Increased cytotoxicity of Pb with co-exposures to a mitochondrial uncoupler and mitochondrial calcium uniporter inhibitor.

Lead (Pb) is an important developmental toxicant. The mitochondrial calcium uniporter (MCU) imports calcium ions using the mitochondrial membrane potential (MMP), and also appears to mediate the influx of Pb into the mitochondria. Since our environment contains mixtures of toxic agents, it is important to consider multi-chemical exposures. To begin to develop generalizable, predictive models of interactive toxicity, we developed mechanism-based hypotheses about interactive effects of Pb with other chemicals. To test these hypotheses, we exposed HepG2 (human liver) cells to Pb alone and in mixtures with other mitochondria-damaging chemicals: carbonyl cyanide--trifluoromethoxyphenylhydrazone (FCCP), a mitochondrial uncoupler that reduces MMP, and Ruthenium Red (RuRed), a dye that inhibits the MCU. After 24 hours, Pb alone, the mixture of Pb and RuRed, and the mixture of Pb and FCCP caused no decrease in cell viability. However, the combination of all three exposures led to a significant decrease in cell viability at higher Pb concentrations. After 48 hours, the co-exposure to elevated Pb concentrations and FCCP caused a significant decrease in cell viability, and the mixture of all three showed a clear dose-response curve with significant decreases in cell viability across a range of Pb concentrations.
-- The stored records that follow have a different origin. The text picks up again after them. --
(** C10: any integer literal is taken as the [assigned_only] value, and
    the link filter is put on the query set exactly when the integer is
    not zero, so that the request is answered as with "1" for a non-zero
    value and as with "0" for zero; a value that is not an integer
    literal (the empty text included) ends the request in the uncaught
    [ValueError] of [int]. *)
Theorem assigned_only_accepts_any_integer self req db s :
  query_params req !! "assigned_only" = Some s →
  (∀ n, Py.int (Py.Str s) = Ok n →
     BaseRecipeAttrViewSet.get_queryset self req db =
       (Ok (QS.distinct
              (QS.order_by attr_by_name_desc
                 (QS.filter (attr__user (user req))
                    (if decide (n = 0) then BaseRecipeAttrViewSet.queryset self
                     else QS.filter (recipe__isnull false)
                            (BaseRecipeAttrViewSet.queryset self))))), db)
     ∧ BaseRecipeAttrViewSet.list_action self req db =
         BaseRecipeAttrViewSet.list_action self
           (with_param "assigned_only" (if decide (n = 0) then "0" else "1") req) db)
  ∧ (Py.int (Py.Str s) = Raise ValueError →
     BaseRecipeAttrViewSet.get_queryset self req db = (Raise ValueError, db)
     ∧ BaseRecipeAttrViewSet.list_action self req db = (Raise ValueError, db)).
Proof.
  intros Hs.
  assert (Hget : Py.get_default (query_params req) "assigned_only" (Py.Int 0)
                 = Py.Str s) by (unfold Py.get_default; by rewrite Hs).
  split.
  - intros n Hn. split.
    + unfold BaseRecipeAttrViewSet.get_queryset, bind, lift, ret.
      rewrite Hget, Hn. unfold Py.bool.
      destruct (decide (n = 0)) as [->|Hne]; [done|].
      by apply Z.eqb_neq in Hne as ->.
    + rewrite !attr_list_unfold, Hget, Hn.
      unfold with_param, Py.get_default. cbn [query_params user].
      rewrite lookup_insert_eq. unfold Py.bool.
      destruct (decide (n = 0)) as [->|Hne]; [done|].
      by apply Z.eqb_neq in Hne as ->.
  - intros Hbad. split.
    + by rewrite attr_get_queryset_unfold, Hget, Hbad.
    + by rewrite attr_list_unfold, Hget, Hbad.
Qed.

Lemma assigned_only_accepts_any_integer_witness :
  BaseRecipeAttrViewSet.list_action TagViewSet
    (sample_request [("assigned_only", "-1")]) sample_db
  = BaseRecipeAttrViewSet.list_action TagViewSet
      (sample_request [("assigned_only", "1")]) sample_db
  ∧ BaseRecipeAttrViewSet.list_action TagViewSet
      (sample_request [("assigned_only", "2")]) sample_db
    = BaseRecipeAttrViewSet.list_action TagViewSet
        (sample_request [("assigned_only", "1")]) sample_db
  ∧ BaseRecipeAttrViewSet.list_action TagViewSet
      (sample_request [("assigned_only", "yes")]) sample_db
    = (Raise ValueError, sample_db).
Proof.
  split; [|split].
  - destruct (assigned_only_accepts_any_integer TagViewSet
                (sample_request [("assigned_only", "-1")]) sample_db "-1")
      as [Hok _]; [by_evaluation|].
    destruct (Hok (-1)) as [_ ->]; [reflexivity|]. by_evaluation.
  - destruct (assigned_only_accepts_any_integer TagViewSet
                (sample_request [("assigned_only", "2")]) sample_db "2")
      as [Hok _]; [by_evaluation|].
    destruct (Hok 2) as [_ ->]; [reflexivity|]. by_evaluation.
  - destruct (assigned_only_accepts_any_integer TagViewSet
                (sample_request [("assigned_only", "yes")]) sample_db "yes")
      as [_ Hbad]; [by_evaluation|].
    by destruct Hbad as [_ ->].
Defined.

(** ** Duplicates and order *)

(** C7: a list never holds a row twice, however many links made the row
    match, and when the identifiers of the table are pairwise different
    it never holds an identifier twice; on any database in which a
    recipe [r] of the requesting user has the tags 9 and 10, the request
    with [tags=8,9] lists [r] exactly once. *)
Theorem list_has_no_duplicates req db :
  (∀ rs db', RecipeViewSet.list_action req db = (Ok rs, db') →
     NoDup rs
     ∧ (NoDup (recipe_id <$> core_recipe db) → NoDup (recipe_id <$> rs)))
  ∧ (∀ self rs db', BaseRecipeAttrViewSet.list_action self req db = (Ok rs, db') →
     let m := QS.model (BaseRecipeAttrViewSet.queryset self) in
     NoDup rs
     ∧ (NoDup (attr_id <$> attr_table db m) → NoDup (attr_id <$> rs)))
  ∧ (∀ r,
       query_params req !! "tags" = Some "8,9" →
       query_params req !! "ingredients" = None →
       r ∈ core_recipe db →
       recipe_user r = user req →
       (∀ t, t ∈ tag_ids_of db r ↔ t = 9 ∨ t = 10) →
       ∃ rs, RecipeViewSet.list_action req db = (Ok rs, db)
         ∧ count_occ Recipe_eq_dec rs r = 1%nat).
Proof.
  split; [|split].
  - intros rs db' (_ & Hown & Hnd & _)%recipe_list_inv. split; [done|].
    intros Hkey. apply (NoDup_fmap_selection _ (core_recipe db)); [done| |done].
    intros r Hr. by apply Hown.
  - intros self rs db' (_ & Hown & Hnd & _)%attr_list_inv m. split; [done|].
    intros Hkey. apply (NoDup_fmap_selection _ (attr_table db m)); [done| |done].
    intros a Ha. by apply Hown.
  - intros r Ht Hi Hr Hu Htags.
    destruct (recipe_list_ok req db (Some [8; 9]) None)
      as (rs & Heq & Hin & Hnd & _).
    { unfold reads_as. rewrite Ht. by exists [8; 9]. }
    { unfold reads_as. by rewrite Hi. }
    exists rs. split; [done|].
    apply NoDup_ListNoDup in Hnd.
    apply (proj1 (NoDup_count_occ' Recipe_eq_dec rs) Hnd).
    apply list_elem_of_In, Hin.
    repeat split; try done.
    exists 9. split; [apply Htags; by left|]. apply list_elem_of_In. simpl. tauto.
Qed.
We performed ICP-MS analyses on isolated mitochondrial and cytosolic fractions and found no differences in Pb uptake across exposure groups, ruling out altered cellular uptake as the mechanism for interactive toxicity. We assessed MMP following exposure and observed a decrease in membrane potential that corresponds to loss of cell viability but is likely not sufficient to be the causative mechanistic driver of cell death. This research provides a mechanistically-based framework for understanding Pb toxicity in mixtures with mitochondrial toxicants.